(** X11 on the sample roster. *)
Lemma read_worker_info_complete_roster_witness :
  Forall2 (built_from sample_fields)
          [sample_worker 1; sample_worker 5]
          (read_worker_info [sample_worker 1; sample_worker 5] sample_fields).
Proof.
  apply (read_worker_info_complete_roster [sample_worker 1; sample_worker 5]
           sample_fields).
  repeat constructor.
  - intros c Hc. unfold columns, sample_fields in Hc. cbn in Hc.
    repeat (apply elem_of_cons in Hc as [->|Hc]; [by eexists|]).
    by apply elem_of_nil in Hc.
  - by exists 1.
  - intros c Hc. unfold columns, sample_fields in Hc. cbn in Hc.
    repeat (apply elem_of_cons in Hc as [->|Hc]; [by eexists|]).
    by apply elem_of_nil in Hc.
  - by exists 5.
Defined.

(** * Further properties of [generate_token] and [calculate_commute] *)

(** X12.  [generate_token] hands back a token exactly when the reply has no
    ["error"] entry and has a ["token"] entry, and then it is that entry: an
    ["error"] entry wins over a ["token"] entry.  Whatever the reply, it
    makes one request. *)
Theorem generate_token_some (username password : string)
    (reply : result token_json) (t : string) :
  ((generate_token username password reply).1 = Ok (Some t) ↔
   reply = Ok (TokenJson None (Some t))) ∧
  token_requests (generate_token username password reply).2
    = [(username, password)].
Proof.
  unfold generate_token.
  destruct reply as [[[[code message]|] tok]|]; cbn.
  - destruct code, message; cbn; by split.
  - destruct tok; cbn; split; try done; split; congruence.
  - by split.
Qed.

Lemma poll_in_progress {features : Type} username password
    (R : @remote features) analysis_url job_id pre rest n token tr :
  Forall in_progress pre →
  poll username password R analysis_url job_id (pre ++ rest) n token tr =
  poll username password R analysis_url job_id rest n token
       (tr ++ waiting analysis_url job_id token (length pre)).
Proof.
  intros Hpre. revert tr.
  induction Hpre as [|reply pre (s & p & e & -> & Hs) _ IH]; intros tr.
  { unfold waiting. cbn. by rewrite app_nil_r. }
  cbn [app poll jobStatus].
  destruct (decide (s = "esriJobSucceeded")) as [->|_];
    [by destruct Hs|].
  destruct (decide (s = "esriJobFailed")) as [->|_]; [by destruct Hs|].
  destruct (decide _) as [_|]; [|done].
  rewrite IH. f_equal. unfold waiting. cbn. by rewrite <- !app_assoc.
Qed.

(** X13.  After any number of replies saying the job is submitted or
    executing, a reply [esriJobSucceeded] makes [calculate_commute] fetch
    the routes and return their features: one status query and one pause of
    3 per waiting reply, all with the token passed in, no token request and
    no critical line; later replies are not asked for. *)
Theorem calculate_commute_succeeds {features : Type} (fs : features)
    (username password analysis_url job_id routes_url : string)
    (token : option string) (R : @remote features)
    (pre rest : list (result status_json)) (e : option status_error) :
  submit_reply R = Ok (SubmitJson (Some job_id)) →
  Forall in_progress pre →
  status_replies R =
    pre ++ Ok (StatusJson (Some "esriJobSucceeded") (Some routes_url) e) :: rest →
  routes_reply R = Ok (Some fs) →
  let url := analysis_url +:+ "ConnectOriginsToDestinations" in
  calculate_commute username password R analysis_url token =
  (Returned (Some fs),
   [PostSubmitJob url token] ++ waiting url job_id token (length pre) ++
   [GetJobStatus url job_id token; GetRoutes url job_id routes_url token]).
Proof.
  intros Hsub Hpre Hst Hroutes. cbv zeta. unfold calculate_commute.
  rewrite Hsub, Hst. cbn [sj_jobId].
  rewrite (poll_in_progress _ _ _ _ _ _ _ _ _ _ Hpre).
  cbn [poll jobStatus routes_paramUrl getitem]. rewrite Hroutes.
  cbn [mbind result_bind getitem]. by rewrite <- !app_assoc.
Qed.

++++++++++++++++++++

What is needed => Each line above that has "getitem" adds one to the count; say the final count with no other text.

Response to this task => 2